On Sat, Dec 31, 2016 at 02:52:43PM -0800, James Bottomley wrote:
> This patch adds RSA signing for TPM2 keys.  There's a limitation to the
> way TPM2 does signing: it must recognise the OID for the signature. 
>  That fails for the MD5-SHA1 signatures of the TLS/SSL certificate
> verification protocol, so I'm using RSA_Decrypt for both signing
> (encryption) and decryption ... meaning that this only works with TPM
> decryption keys.  It is possible to use the prior code, which preserved
> the distinction of signing and decryption keys, but only at the expense
> of not being able to support SSL or TLS lower than 1.2

[Note, I haven't looked closely at TPM2, but TPM1.2 has a concept of
 key usage, and I assume that is carried over in the below comments]

I think it is very important to natively support the sign-only key
usage restriction.
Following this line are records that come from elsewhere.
(** One element against the last character: only stars may remain. *)
Lemma last_elem_case c pat ch rest p plen :
  c ≠ 42 -> elem_match nocase (c :: pat) ch = (true, rest) -> at_pat junk pb p plen rest ->
  promise (c :: pat) [ch]
    ('(p, plen) ← loop (S (S (Z.to_nat plen))) (tail_stars_body pb) (p, plen);
     Some ((plen =? 0) && true, false)).
Proof.
  intros Hc Em Hp. pose proof (at_pat_len _ _ _ _ _ Hp) as Hpl.
  destruct (tail_stars_spec junk pb rest _ _ (S (S (Z.to_nat plen))) Hp)
    as (p2 & plen2 & -> & Hp2); [unfold zlen in Hpl; lia|].
  cbn [mbind option_bind]. pose proof (at_pat_len _ _ _ _ _ Hp2) as Hpl2.
  eexists _, _. split; [done|].
  rewrite andb_true_r, (follows_elem_iff nocase c pat ch true rest [] Hc Em), follows_empty, Hpl2.
  split; [|done]. split; [|by intros [_ ->]].
  intros Hz. split; [done|]. destruct (drop_stars rest) as [|x l]; [done|].
  rewrite zlen_cons in Hz. pose proof (zlen_nonneg l). lia.
Qed.

Lemma glob_loop_spec fuel : forall pat str p plen s slen nesting,
  (length pat < fuel)%nat -> nesting + Z.of_nat (stars pat) <= 1000 -> str ≠ [] ->
  at_pat junk pb p plen pat -> at_str s slen str ->
  promise pat str (glob_loop pb sb nocase fuel p plen s slen false nesting).
Proof.
  induction fuel as [|fuel IH]; intros pat str p plen s slen nesting Hf Hst Hne Hp Hs; [lia|].
  cbn [glob_loop].
  pose proof (at_pat_len _ _ _ _ _ Hp) as Hpl. pose proof Hs as (spre & _ & _ & Hsl).
  destruct str as [|ch str]; [done|]. rewrite zlen_cons in Hsl. pose proof (zlen_nonneg str).
  replace (slen =? 0) with false by lia. rewrite andb_true_r.
  destruct pat as [|c pat].
  { rewrite Hpl. change (zlen []) with 0. simpl. eexists _, _. split; [done|].
    split; [|done]. split; [done|]. intros Hm. inversion Hm. }
  rewrite zlen_cons in Hpl. pose proof (zlen_nonneg pat). replace (plen =? 0) with false by lia.
  simpl negb. cbn iota. rewrite (at_pat_get _ _ _ _ _ Hp). simpl default. cbn [mbind option_bind].
  destruct (c =? 42) eqn:Ec.
  - assert (c = 42) as -> by lia.
    assert (stars (42 :: pat) = S (stars pat)) as Hst1 by done.
    pose proof (stars_drop_stars pat). pose proof (drop_stars_length pat). simpl in Hf.
    apply (star_case pat (ch :: str) (fun p plen s slen skip =>
      if nesting + 1 >? 1000 then Some (false, skip)
      else glob_loop pb sb nocase fuel p plen s slen skip (nesting + 1))); [done|done|done|].
    intros p1 plen1 s1 slen1 t Hq Ht Hp1 Hs1.
    replace (nesting + 1 >? 1000) with false by lia.
    apply IH; [lia|lia|done|done|done].
  - rewrite (at_str_get _ _ _ _ Hs). cbn [mbind option_bind].
    destruct (elem_match nocase (c :: pat) ch) as [m rest] eqn:Em.
    assert (c ≠ 42) as Hc by lia.
    destruct (match_one_spec junk nocase pb p plen c pat ch m rest Hp Em)
      as (p' & plen' & -> & Hp' & Hlr).
    cbn [mbind option_bind].
    destruct m; simpl negb; cbn iota; cycle 1.
    { eexists _, _. split; [done|]. rewrite (follows_elem_iff nocase c pat ch false rest str Hc Em).
      split; [|done]. by split; [|intros [??]]. }
    pose proof (at_str_tail _ _ _ _ Hs) as Hs'.
    assert (stars rest <= stars pat)%nat as Hsr.
    { apply stars_suffix. pose proof (elem_match_suffix nocase c pat ch) as Hsuf.
      by rewrite Em in Hsuf. }
    assert (stars (c :: pat) = stars pat) as Hsc.
    { unfold stars. rewrite filter_cons. by case_decide. }
    destruct (slen - 1 =? 0) eqn:E1.
    + assert (str = []) as -> by (destruct str; [done|rewrite zlen_cons in *; pose proof (zlen_nonneg str); lia]).
      by apply last_elem_case with (rest := rest).
    + assert (str ≠ []) as Hne' by (intros ->; change (zlen []) with 0 in *; lia).
      simpl in Hf. apply elem_case with (rest := rest); [done|done|].
      apply IH; [lia|lia|done|done|done].
Qed.
End matcher.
TPM1.2 goes so far as to declare keys that can be
used for arbitary decrypt as 'legacy do not use'.

IMHO the best way to do this is to look at the sign operation openssl
is trying to do and see if it can be sent down the sign path to the
TPM. Only if that fails should the decrypt path be used.
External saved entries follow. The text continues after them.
(** The class whose position is [i]. *)
Definition class_is (i : nat) : list bool := <[i := true]> (replicate 10 false).

Lemma class_range off n i x :
  forallb (fun x => bool_decide (enc_class (off + x) = class_is i)) (seqZ 0 n) = true ->
  0 <= x < n -> enc_class (off + x) = class_is i.
Proof.
  intros H Hx. pose proof (forallb_range _ n x H Hx) as E. simpl in E.
  by apply bool_decide_eq_true in E.
Qed.

Section AtEntry.
Context (pre post : list Z).

Lemma head_byte b l : getb (pre ++ (b :: l) ++ post) (zlen pre) = Some b.
Proof. by apply getb_mid. Qed.

Lemma second_byte b0 b1 l : getb (pre ++ (b0 :: b1 :: l) ++ post) (zlen pre + 1) = Some b1.
Proof. by rewrite getb_app_r. Qed.

Lemma payload_le b n v l :
  or_bytes (pre ++ (b :: le_split n v ++ l) ++ post) (zlen pre + 1) n 0 =
    Some (v mod 256 ^ Z.of_nat n).
Proof.
  replace (pre ++ (b :: le_split n v ++ l) ++ post)
    with ((pre ++ [b]) ++ le_split n v ++ (l ++ post))
    by (rewrite <- !app_assoc; simpl; by rewrite <- app_assoc).
  apply or_bytes_le_split. by autorewrite with zlen.
Qed.

(** What the getters say of an entry. *)
Definition ent_value (e : lp_ent) : lp_value :=
  match e with
  | EInt v => LpInt v
  | EStr s => LpStr (zlen pre + (zlen (ent_data e) - zlen s)) (zlen s)
  end.

Lemma lp_signed_val n v k negmax :
  1 <= n <= 64 -> k = 2 ^ (n - 1) -> negmax = 2 ^ n - 1 -> - k <= v < k ->
  lp_signed (v mod 2 ^ n) k negmax = v.
Proof.
  intros Hn -> -> Hv. unfold lp_signed.
  assert (2 ^ n = 2 * 2 ^ (n - 1)) as E by (rewrite <- Z.pow_succ_r by lia; f_equal; lia).
  assert (2 ^ (n - 1) <= 2 ^ 63) by (apply Z.pow_le_mono_r; lia).
  destruct (Z.lt_ge_cases v 0).
  - replace (v mod 2 ^ n) with (v + 2 ^ n)
      by (rewrite <- (Z_mod_plus_full v 1 (2 ^ n)), Z.mod_small; lia).
    replace (_ >=? _) with true by lia.
    replace (2 ^ n - 1 - (v + 2 ^ n)) with (-1 - v) by lia.
    rewrite (wrapu_small 64), (wraps_small 64 (-1 - v)), (wraps_small 64);
      change (64 - 1) with 63; lia.
  - replace (v mod 2 ^ n) with v by (symmetry; apply Z.mod_small; lia).
    replace (_ >=? _) with false by lia. apply wraps_small; [lia|].
    change (64 - 1) with 63; lia.
Qed.

(** The reads of the header of an entry, one lemma for all encodings. *)
Definition reads_as (e : lp_ent) : Prop :=
  let m := pre ++ ent_data e ++ post in
  let p := zlen pre in
  (exists b, getb m p = Some b /\ b <> LP_EOF) /\
  lpCurrentEncodedSizeUnsafe m p = Some (zlen (ent_data e)) /\
  (exists k, lpCurrentEncodedSizeBytes m p = Some k /\ 1 <= k <= zlen (ent_data e)) /\
  lpGetWithSize m p =
    Some (ent_value e, Some (zlen (ent_data e) + backlen_size (zlen (ent_data e)))).

Ltac open_reads b tests :=
  match goal with E : ent_data _ = _ |- _ => unfold reads_as; rewrite E end;
  split_and!;
  [ exists b; rewrite head_byte; split; [done|]; first [by apply Z.eqb_neq | done]
  | unfold lpCurrentEncodedSizeUnsafe
  | unfold lpCurrentEncodedSizeBytes
  | unfold lpGetWithSize ];
  rewrite head_byte; cbn [mbind option_bind]; tests.

(** The class of the first byte is a hypothesis, or the byte is a constant. *)
Ltac tests_known :=
  repeat match goal with E : _ = ?c |- context [if _ then _ else _] =>
    match c with true => rewrite E | false => rewrite E end end.
Ltac tests_const :=
  repeat match goal with |- context [if ?c then _ else _] =>
    let v := eval vm_compute in c in change c with v; cbv iota end.

Ltac reads b H :=
  unfold enc_class, class_is in H; simpl replicate in H; simpl insert in H;
  injection H; clear H; intros; open_reads b tests_known.

(** The four encodings with a little-endian payload of [n] bytes. *)
Ltac reads_le n b :=
  open_reads b tests_const;
  [by autorewrite with zlen | eexists; split; [done|autorewrite with zlen; lia] |];
  rewrite <- (app_nil_r (le_split n _)), payload_le, app_nil_r; cbn [mbind option_bind];
  repeat match goal with |- context [Z.shiftl 1 ?k] =>
    let x := eval vm_compute in (Z.shiftl 1 k) in change (Z.shiftl 1 k) with x end;
  rewrite pow256_pow2, (lp_signed_val (8 * Z.of_nat n))
    by first [reflexivity | unfold_limits; lia];
  by autorewrite with zlen.

Lemma reads_int v : INT64_MIN <= v <= INT64_MAX -> reads_as (EInt v).
Proof.
  intros Hv. assert (ent_data (EInt v) = lpEncodeIntegerGetType v) as E by done.
  rewrite (int_data v Hv) in E.
  destruct ((0 <=? v) && _) eqn:E1.
  { pose proof (class_range 0 128 0 v ltac:(by vm_compute) ltac:(lia)) as C.
    rewrite Z.add_0_l in C.
    reads v C; [done|by eexists|].
    rewrite land_127, Z.mod_small by lia. unfold lp_signed.
    replace (v >=? UINT64_MAX) with false by (unfold_limits; lia).
    by rewrite wraps_small by (simpl; lia). }
  destruct ((-4096 <=? v) && _) eqn:E2.
  { assert (0 <= v mod 8192 / 256 < 32) as Hx by div_lia.
    pose proof (class_range 192 32 2 _ ltac:(by vm_compute) Hx) as C.
    reads (192 + v mod 8192 / 256) C; [done|by eexists|].
    rewrite second_byte. cbn [mbind option_bind]. unfold ent_value.
    assert (Z.lor (Z.shiftl (Z.land (192 + v mod 8192 / 256) 31) 8) (v mod 256) = v mod 2 ^ 13)
      as ->.
    { change 31 with (Z.ones 5). rewrite Z.land_ones, Z.lor_comm, lor_add_high by div_lia.
      simpl. div_lia. }
    change (Z.shiftl 1 12) with 4096.
    by rewrite (lp_signed_val 13 v) by first [reflexivity | lia]. }
  destruct ((-32768 <=? v) && _) eqn:E3; [|destruct ((-8388608 <=? v) && _) eqn:E4;
    [|destruct ((-2147483648 <=? v) && _) eqn:E5]].
  - reads_le 2%nat 241.
  - reads_le 3%nat 242.
  - reads_le 4%nat 243.
  - reads_le 8%nat 244.
Qed.

Lemma str_value_eq a a' l n n' k k' :
  a = a' -> n = n' -> k = k' ->
  Some (LpStr a l, Some (n + backlen_size k)) = Some (LpStr a' l, Some (n' + backlen_size k')).
Proof. by intros -> -> ->. Qed.

Lemma reads_str s : zlen s + 5 < 2 ^ 32 -> reads_as (EStr s).
Proof.
  intros Hs. assert (ent_data (EStr s) = lpEncodeString_bytes s (zlen s)) as E by done.
  rewrite str_data in E by lia. pose proof (zlen_nonneg s).
  destruct (zlen s <? 64) eqn:E1; [|destruct (zlen s <? 4096) eqn:E2].
  - pose proof (class_range 128 64 1 (zlen s) ltac:(by vm_compute) ltac:(lia)) as C.
    assert (Z.land (128 + zlen s) 63 = zlen s) as El.
    { change 63 with (Z.ones 6). rewrite Z.land_ones by lia. change (2 ^ 6) with 64. div_lia. }
    reads (128 + zlen s) C; [..|unfold ent_value; rewrite E];
      unfold LP_ENCODING_6BIT_STR_LEN; rewrite ?head_byte; cbn [mbind option_bind];
      rewrite ?El, ?zlen_cons.
    + f_equal. rewrite wrapu_small; lia.
    + eexists. split; [done|lia].
    + apply str_value_eq; lia.
  - assert (0 <= zlen s / 256 < 16) as Hx by div_lia.
    pose proof (class_range 224 16 7 _ ltac:(by vm_compute) Hx) as C.
    assert (Z.lor (Z.shiftl (Z.land (224 + zlen s / 256) 15) 8) (zlen s mod 256) = zlen s) as El.
    { change 15 with (Z.ones 4). rewrite Z.land_ones, Z.lor_comm, lor_add_high by div_lia.
      change (2 ^ 4) with 16. change (2 ^ 8) with 256. div_lia. }
    change ([?x; ?y] ++ s) with (x :: y :: s) in E.
    reads (224 + zlen s / 256) C; [..|unfold ent_value; rewrite E];
      unfold LP_ENCODING_12BIT_STR_LEN; rewrite ?head_byte, ?second_byte; cbn [mbind option_bind];
      rewrite ?El, ?zlen_cons.
    + f_equal. rewrite wrapu_small; lia.
    + eexists. split; [done|lia].
    + apply str_value_eq; lia.
  - open_reads 240 tests_const; [..|unfold ent_value; rewrite E];
      unfold LP_ENCODING_32BIT_STR_LEN; rewrite ?payload_le; cbn [mbind option_bind];
      change (256 ^ Z.of_nat 4) with (2 ^ 32);
      rewrite ?(Z.mod_small (zlen s)) by lia; autorewrite with zlen.
    + f_equal. rewrite wrapu_small; lia.
    + eexists. split; [done|lia].
    + apply str_value_eq; lia.
Qed.
End AtEntry.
For TPM1.2 you could create a sign-only key with the
TPM_SS_RSASSAPKCS1v15_DER mode and feed it arbitary NIDs - the TPM did
not check the data to sign, AFAIK.

Ideally the user should be able to setup a sign-only key and the
correct SSL negotiation parameters and have a working system, eg a
sign-only key used with TLS 1.3 and ephemeral keyx should work.
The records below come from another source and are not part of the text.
(** ** Reading *)

Lemma get_at num es slack i e :
  lp_wf num es -> es !! i = Some e ->
  exists v, lpGetWithSize (lp_block num es slack) (ent_off es i) = Some (v, Some (zlen (ent_bytes e))) /\
    match e, v with
    | EInt x, LpInt y => x = y
    | EStr s, LpStr off len => len = zlen s /\ mem_read (lp_block num es slack) off len = Some s /\
                               ent_off es i < off
    | _, _ => False
    end.
Proof.
  intros WF Hi. pose proof (take_drop_middle es i e Hi) as Hes. symmetry in Hes.
  exact (getWithSize_block num es slack WF _ _ _ Hes).
Qed.

(** reading an entry of a listpack gives back the integer, or the place and bytes of the
    string, that the entry was encoded from, for all nine encodings. *)
Theorem lpGet_correct lp es i e :
  LpRepr lp es -> es !! i = Some e ->
  match e with
  | EInt x => lpGet lp (ent_off es i) = Some (LpInt x) /\
              lpGetIntegerValue lp (ent_off es i) = Some (Some x)
  | EStr s => exists off, lpGet lp (ent_off es i) = Some (LpStr off (zlen s)) /\
              mem_read lp off (zlen s) = Some s /\
              lpGetIntegerValue lp (ent_off es i) = Some None
  end.
Proof.
  intros (num & slack & -> & WF) Hi.
  destruct (get_at num es slack i e WF Hi) as (v & Hv & Hm).
  unfold lpGetIntegerValue, lpGet. rewrite Hv. cbn [mbind option_bind].
  destruct e as [x|s], v as [y|off len]; try done; [by subst|].
  destruct Hm as (-> & Hr & _). by exists off.
Qed.

(** lpFirst, lpLast, lpNext, lpPrev and lpSeek (positive and negative indexes, known and
    unknown element count, forward and backward scan) return the offset of the entry at the
    expected index, or NULL outside the list. *)
Theorem lp_navigation_correct lp es :
  LpRepr lp es ->
  lpFirst lp = Some (ent_ptr es 0) /\
  lpLast lp = Some (if es is [] then None else ent_ptr es (length es - 1)) /\
  (forall i, (i < length es)%nat ->
     lpNext lp (ent_off es i) = Some (ent_ptr es (S i)) /\
     lpPrev lp (ent_off es i) = Some (if i is S j then ent_ptr es j else None)) /\
  (forall index, INT64_MIN <= index <= INT64_MAX ->
     lpSeek lp index =
       Some (let i := if index <? 0 then zlen es + index else index in
             if i <? 0 then None else ent_ptr es (Z.to_nat i))).
Proof.
  intros (num & slack & -> & WF). split_and!.
  - by apply lpFirst_block.
  - rewrite (lpLast_block num es slack WF). unfold ent_ptr. destruct es as [|e es]; [done|].
    simpl length. rewrite decide_True by lia. by rewrite Nat.sub_succ, Nat.sub_0_r.
  - intros i Hi. split; [by apply lpNext_at|]. rewrite lpPrev_at by (done || lia).
    destruct i; [done|]. unfold ent_ptr. by rewrite decide_True by lia.
  - intros index _. by apply lpSeek_block.
Qed.

(** lpLength returns the number of entries also when the cached count is unknown, and the count
    it then stores is right. *)
Theorem lpLength_correct lp es :
  LpRepr lp es -> exists lp', lpLength lp = Some (lp', zlen es) /\ LpRepr lp' es.
Proof.
  intros (num & slack & -> & WF). destruct (lpLength_block num es slack WF) as (num' & -> & WF').
  eexists. split; [done|]. by exists num', slack.
Qed.

(** a well-formed listpack passes the shallow validation, and the deep one exactly when the
    caller callback accepts every entry. *)
Theorem lpValidateIntegrity_complete lp es deep cb :
  LpRepr lp es ->
  exists num, lpGetNumElements lp = Some num /\ lpBytes lp = Some (lp_total es) /\
    lpValidateIntegrity lp (lp_total es) deep cb =
      Some (negb deep || forallb (fun j => cb (ent_off es j) num) (seq 0 (length es))).
Proof.
  intros (num & slack & -> & WF). exists num. split_and!.
  - by apply getNumElements_block.
  - by apply getTotalBytes_block.
  - by apply lpValidateIntegrity_block.
Qed.

(** ** Insertion, replacement, deletion *)

(** The edited list: [e] before, after, or instead of the [i]th entry. *)
Definition edit_list (w : lp_where) (i : nat) (e : lp_ent) (es : list lp_ent) : list lp_ent :=
  match w with
  | LP_BEFORE => take i es ++ e :: drop i es
  | LP_AFTER => take (S i) es ++ e :: drop (S i) es
  | LP_REPLACE => <[i := e]> es
  end.

Definition edit_index (w : lp_where) (i : nat) : nat := if w is LP_AFTER then S i else i.

(** What an edit answers: NULL when the result would not fit, else the new block. *)
Definition refines_edit (r : option (option (list Z * option Z))) (es' : list lp_ent)
    (newp : option Z) : Prop :=
  if decide (lp_total es' <= UINT32_MAX)
  then exists lp', r = Some (Some (lp', newp)) /\ LpRepr lp' es'
  else r = Some None.

Lemma edit_result_refines es1 es2 n r newp :
  edit_result es1 es2 n r newp -> refines_edit r (es1 ++ option_list n ++ es2) newp.
Proof.
  unfold edit_result, refines_edit. case_decide; [|done].
  intros (num' & s' & -> & WF). eexists. split; [done|]. by exists num', s'.
Qed.

Section InsertProps.
Context `{Allocator} (lp : list Z) (es : list lp_ent) (HR : LpRepr lp es).

Lemma insert_before i ele e :
  (i <= length es)%nat -> ele_ok ele (Some e) ->
  refines_edit (lpInsert lp ele (ent_off es i) LP_BEFORE) (take i es ++ e :: drop i es)
    (Some (ent_off es i)).
Proof.
  intros Hi He. destruct HR as (num & slack & -> & WF).
  apply (edit_result_refines (take i es) (drop i es) (Some e)).
  rewrite <- (take_drop i es) in WF.
  pose proof (lpInsert_store num (take i es) (drop i es) None (Some e) slack WF ele e He eq_refl) as E.
  simpl option_list in E. rewrite app_nil_l, take_drop in E. done.
Qed.

Lemma insert_replace i ele e :
  (i < length es)%nat -> ele_ok ele (Some e) ->
  refines_edit (lpInsert lp ele (ent_off es i) LP_REPLACE) (<[i := e]> es) (Some (ent_off es i)).
Proof.
  intros Hi He. destruct HR as (num & slack & -> & WF). at_index es i.
  rewrite insert_take_drop by done.
  apply (edit_result_refines (take i es) (drop (S i) es) (Some e)).
  pose proof (lpInsert_store num (take i es) (drop (S i) es) (Some e0) (Some e) slack) as E.
  simpl option_list in E. change ([e0] ++ drop (S i) es) with (e0 :: drop (S i) es) in E.
  rewrite <- H0 in E. by apply (E WF ele e).
Qed.

Lemma insert_after i ele e :
  (i < length es)%nat -> ele_ok ele (Some e) ->
  lpInsert lp ele (ent_off es i) LP_AFTER = lpInsert lp ele (ent_off es (S i)) LP_BEFORE.
Proof.
  intros Hi He. destruct HR as (num & slack & -> & WF). at_index es i.
  destruct (encode_spec ele e He) as (_ & _ & _ & _ & Hdel & _ & _).
  unfold lpInsert at 1. rewrite Hdel. cbv iota.
  rewrite (skip_at num es slack WF i e0 He0). cbn [mbind option_bind].
  assert (ASSERT_INTEGRITY (lp_block num es slack) (ent_off es (S i)) = Some tt) as ->.
  { unfold ASSERT_INTEGRITY. rewrite getTotalBytes_block by done. cbn [mbind option_bind].
    unfold assert_true. replace (_ && _) with true; [done|].
    pose proof (ent_off_le_total es (S i)). pose proof (ent_off_ge es (S i)). lia. }
  cbn [mbind option_bind]. unfold lpInsert. by rewrite Hdel.
Qed.

Lemma delete_at i :
  (i < length es)%nat ->
  refines_edit (lpDelete lp (ent_off es i)) (delete i es) (ent_ptr (delete i es) i).
Proof.
  intros Hi. destruct HR as (num & slack & -> & WF). at_index es i.
  rewrite delete_take_drop.
  assert (ent_ptr (take i es ++ drop (S i) es) i =
          if drop (S i) es is [] then None else Some (ent_off es i)) as ->.
  { unfold ent_ptr, ent_off. rewrite length_app, length_take, length_drop.
    rewrite take_app_le by (rewrite length_take; lia). rewrite take_take, Nat.min_id.
    destruct (drop (S i) es) eqn:Ed; apply (f_equal length) in Ed;
      rewrite length_drop in Ed; simpl in Ed; case_decide; try lia; done. }
  apply (edit_result_refines (take i es) (drop (S i) es) None).
  pose proof (lpInsert_delete num (take i es) (drop (S i) es) (Some e) None slack) as E.
  simpl option_list in E. change ([e] ++ drop (S i) es) with (e :: drop (S i) es) in E.
  rewrite <- H0 in E. by apply E.
Qed.
End InsertProps.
> +     /* this is slightly paradoxical that we're doing a Decrypt
> +      * operation: the only material difference between decrypt and
> +      * encrypt is where the padding is applied or checked, so if
> +      * you apply your own padding up to the RSA block size and use
> +      * TPM_ALG_NULL, which means no padding check, a decrypt
> +      * operation effectively becomes an encrypt */

IIRC this duality is exactly why key usage exists, and why good crypto
practice has been to forbid decrypt/encrypt on the same key.